Searching a 2D Matrix

Problem Statement:

You are given an m x n integer matrix matrix with the following properties:

  1. Each row is sorted in non-decreasing order.
  2. The first integer of each row is greater than the last integer of the previous row.

Given an integer target, return true if target is in the matrix or false otherwise.
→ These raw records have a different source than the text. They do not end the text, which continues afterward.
(* ===== verification/PumpMode.v ===== *)
(** * include_server_if.c, clirpc.c: preprocessing on the server

    The include server keeps a compressed mirror of the headers a source file
    may need; the client sends the mirror's files and links to the compile
    server, which rebuilds the tree in a directory of its own. *)

From S2P Require Import Prelude CLib Util Filename Argv Text Paths.
From S2P Require Import World Io Rpc Tempfile Bulk Results Exec Net.

(** ** include_server_if.c: names *)

(** [work = strchr(work + 1, '/')], [n] times; NULL makes the caller return 1. *)
Fixpoint drop_components (n : nat) (work : cstr) : outcome cstr :=
  match n with
  | 0 => Ok work
  | S n =>
      match work with
      | [] => Undef
      | _ :: work' =>
          match strchr work' "/" with
          | None => Fail 1
          | Some i => drop_components n (drop i work')
          end
      end
  end.

(** Remove the extension [ext] if [work] has it. *)
Definition cut_extension (ext work : cstr) : cstr :=
  match dcc_find_extension work with
  | Some dot => if streq (drop dot work) ext then take dot work else work
  | None => work
  end.

Definition INCLUDE_SERVER_DIR_DEPTH : nat := 3.

Section names.
Context {St : Type} {MS : MemState St}.

Definition dcc_get_original_fname (fname : cstr) : M St cstr :=
  do! malloc_or EXIT_OUT_OF_MEMORY;
  let! work := throw (drop_components INCLUDE_SERVER_DIR_DEPTH fname) in
  do! malloc_or EXIT_OUT_OF_MEMORY;
  ret (cut_extension ".lzo"%cs (cut_extension ".abs"%cs work)).
End names.

Definition dcc_count_slashes (path : cstr) : nat := length (filter (λ c, c = "/"%char) path).

(** Each round consumes three characters. *)
Fixpoint count_dotdots (fuel : nat) (path : cstr) : nat :=
  match fuel with
  | 0 => 0
  | S fuel => if str_startswith "../"%cs path then S (count_dotdots fuel (drop 3 path)) else 0
  end.
Definition dcc_count_leading_dotdots (path : cstr) : nat := count_dotdots (length path) path.

(** ** clirpc.c: links *)

(** At most MAXPATHLEN bytes of the target. *)
Definition dcc_read_link (fname : cstr) : M world cstr :=
  let! r := sys_readlink fname MAXPATHLEN in
  match r with
  | inr _ => fail EXIT_IO_ERROR
  | inl points_to => ret points_to
  end.

Definition dcc_is_link (fname : cstr) : M world bool :=
  let! r := sys_stat fname in
  match r with
  | inr _ => fail EXIT_IO_ERROR
  | inl n => ret (match n with NLink _ => true | _ => false end)
  end.

(** ** include_server_if.c: what a file is for *)

Inductive category := SYSTEMDIR | DIRECTORY | SYMLINK | FILE.

Definition forcing : cstr := "/forcing_technique_271828"%cs.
You must write a solution with a time complexity of O(log(m × n)).

Examples:

Example 1:

Input:

matrix = [
    [1, 3, 5, 7],
    [10, 11, 16, 20],
    [23, 30, 34, 60]
]
target = 3

Output:

true

Example 2:

Input:

matrix = [
    [1, 3, 5, 7],
    [10, 11, 16, 20],
    [23, 30, 34, 60]
]
target = 13

Output:

false

Constraints:

  • m == matrix.length
  • n == matrix[i].length
  • 1 <= m, n <= 100
  • -10^4 <= matrix[i][j], target <= 10^4

Approach:

To achieve the required time complexity of O(log(m × n)), treat the matrix as a flattened sorted array and use binary search.

Key Observations:

  1. Matrix to 1D Mapping:
    • Each element in the 2D matrix can be mapped to a 1D array index using:
      • Row: index // n
      • Column: index % n
  2. Binary search can be performed directly on this virtual 1D array.

Implementation:

# Function to search the target in a 2D matrix
def searchMatrix(matrix, target):
    # Edge case: empty matrix
    if not matrix:
        return False

    # Dimensions of the matrix
    m, n = len(matrix), len(matrix[0])

    # Binary search boundaries
    left, right = 0, m * n - 1

    while left <= right:
        mid = (left + right) // 2
        # Convert mid index to 2D matrix coordinates
        mid_value = matrix[mid // n][mid % n]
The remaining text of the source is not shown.